Autophagy is reported to promote lung tumor progression by supporting tumor energy production43. Others have demonstrated that silencing of Autophagy-Related 7 (ATG7) expression, a protein essential for autophagy, in KRASG12D/LKB1null driven tumors at the time of tumor initiation substantially diminishes lung tumor burden43. Our study suggests that pharmacological inhibition of ULK1/2 kinase activity starting at tumor initiation also significantly reduces growth of KRASG12C/LKB1null lung tumors. Together, these data suggest that both ATG7 and ULK1/2 kinases are necessary for KRAS-driven lung tumorigenesis even when LKB1 expression is silenced. Intriguingly, treatment of mice bearing established KRASG12C-driven lung tumors with single agent DCC-3116 decreased tumor burden, further demonstrating that ULK-mediated autophagy may be important for maintenance of KRASG12C-driven lung tumors. Although we and others have demonstrated that autophagy inhibition as a monotherapy modestly reduces tumor burden in some preclinical models11,43, this has not been recapitulated in human cell line-derived models or in clinical trials with HCQ. This could be attributed to the relatively low potency of autophagy inhibition with HCQ, the low mutational burden of tumors arising in GEM models compared to human cancers or the use of non-specific autophagy inhibitors53–55. Indeed, we did observe that DCC-3116 treatment modestly inhibited the growth of one human KRASG12C mutant lung cancer cell line, NCI-H358, both in vitro and in vivo, suggesting that ULK1/2 inhibition as a monotherapy may indeed have significant single agent activity in certain settings.

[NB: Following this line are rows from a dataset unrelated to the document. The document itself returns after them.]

Lemma digit_char_facts (c : ascii) :
  PyStr.is_digit_char c = true ->
  is_space c = false ∧ Ascii.eqb c ":"%char = false
  ∧ Ascii.eqb c "-"%char = false ∧ Ascii.eqb c "+"%char = false
  ∧ Ascii.eqb c "_"%char = false.
Proof. each_char c; intros _; repeat split. Qed.

Lemma space_char_facts (c : ascii) :
  is_space c = true -> Ascii.eqb c ";"%char = false.
Proof. each_char c. Qed.

Lemma app_String (a b : string) (c : ascii) :
  String c a +:+ b = String c (a +:+ b).
Proof. reflexivity. Qed.

Lemma app_empty_r (s : string) : s +:+ "" = s.
Proof. induction s as [|c s IH]; [done|]. by rewrite app_String, IH. Qed.

Lemma app_assoc_s (a b c : string) : (a +:+ b) +:+ c = a +:+ (b +:+ c).
Proof. induction a as [|x a IH]; [done|]. by rewrite !app_String, IH. Qed.

Lemma lower_app (a b : string) :
  PyStr.lower (a +:+ b) = PyStr.lower a +:+ PyStr.lower b.
Proof.
  induction a as [|x a IH]; [done|]. rewrite app_String.
  unfold PyStr.lower in *. simpl. by rewrite IH.
Qed.

Lemma lower_upper (s : string) : PyStr.lower (PyStr.upper s) = PyStr.lower s.
Proof.
  unfold PyStr.lower, PyStr.upper.
  induction s as [|c s IH]; [done|]. simpl. by rewrite lower_upper_char, IH.
Qed.

(** Stripping *)

Lemma lstrip_lower (s : string) : lstrip (PyStr.lower s) = PyStr.lower (lstrip s).
Proof.
  unfold PyStr.lower. induction s as [|c s IH]; [done|]. simpl.
  rewrite is_space_lower. by destruct (is_space c).
Qed.

Lemma rstrip_lower (s : string) : rstrip (PyStr.lower s) = PyStr.lower (rstrip s).
Proof.
  unfold PyStr.lower. induction s as [|c s IH]; [done|]. simpl.
  rewrite IH, is_space_lower.
  destruct (rstrip s); simpl; [by destruct (is_space c)|done].
Qed.

Lemma strip_lower (s : string) : strip (PyStr.lower s) = PyStr.lower (strip s).
Proof. unfold strip. by rewrite lstrip_lower, rstrip_lower. Qed.

Lemma rstrip_all_space (p : string) : all_space p = true -> rstrip p = "".
Proof.
  induction p as [|c p IH]; [done|]. simpl.
  intros [Hc Hp]%andb_prop. by rewrite IH, Hc.
Qed.

Lemma rstrip_app_space (s p : string) :
  all_space p = true -> rstrip (s +:+ p) = rstrip s.
Proof.
  intros Hp. induction s as [|c s IH].
  - by apply rstrip_all_space.
  - rewrite app_String. simpl. by rewrite IH.
Qed.

Lemma lstrip_all_space (p : string) : all_space p = true -> lstrip p = "".
Proof.
  induction p as [|c p IH]; [done|]. simpl.
  intros [Hc Hp]%andb_prop. rewrite Hc. by apply IH.
Qed.

Lemma lstrip_app_space (p s : string) :
  all_space p = true -> lstrip (p +:+ s) = lstrip s.
Proof.
  induction p as [|c p IH]; [done|]. rewrite app_String. simpl.
  intros [Hc Hp]%andb_prop. rewrite Hc. by apply IH.
Qed.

In addition to assessment of preclinical therapeutic responses in GEM models, this study also addressed the histopathology of KRASG12C-driven lung tumors, either in combination with LKB1 silencing or expression of dominant-negative TP53R172H, in GEM models. In both the KRASG12C/LKB1Null and KRASG12C/TP53R172H GEM models of lung tumorigenesis, we noted the outgrowth of atypical adenomatous hyperplasia (AAH) and adenocarcinomas as was reported for KRASG12D-driven lung tumors some years ago. Interestingly, KRASG12C/LKB1Null-driven lung tumors also displayed mixed adenosquamous carcinomas (ASC) and mucinous adenocarcinomas that were not observed in the KRASG12C/TP53R172H-driven model. Analysis of the mucinous adenocarcinomas indicated that some tumor cells expressed the gastric lineage marker HNF4α, an observation originally reported in KRASG12D/NKX2.1Null-driven lung tumors40,56. In this (and related) GEM model(s), silencing of NKX2.1, a master transcriptional regulator of both lung and thyroid development, promoted the transition of lung tumor cells to a mucinous gastric cell phenotype through the action of HNF4α in partnership with the FOXA1/2 transcription factors56. Interestingly, HNF4α expressing KRASG12C/LKB1Null-driven lung tumor cells retained expression of NKX2.1 suggesting that NKX2.1 silencing is not required for the emergence of mucinous adenocarcinomas when LKB1 expression is silenced. Whether this reflects the ability of LKB1 signaling to: 1. Regulate cancer metabolism through effects on triosephosphate isomerase (TPI) or altered lactate production and secretion; 2. Regulate transcription effects on histone acetylation via elevated CRTC2-CREB signaling downstream of the salt-inducible kinases (SIKs) or effects on HDAC1/3 or some other signaling circuit remains to be determined57–62.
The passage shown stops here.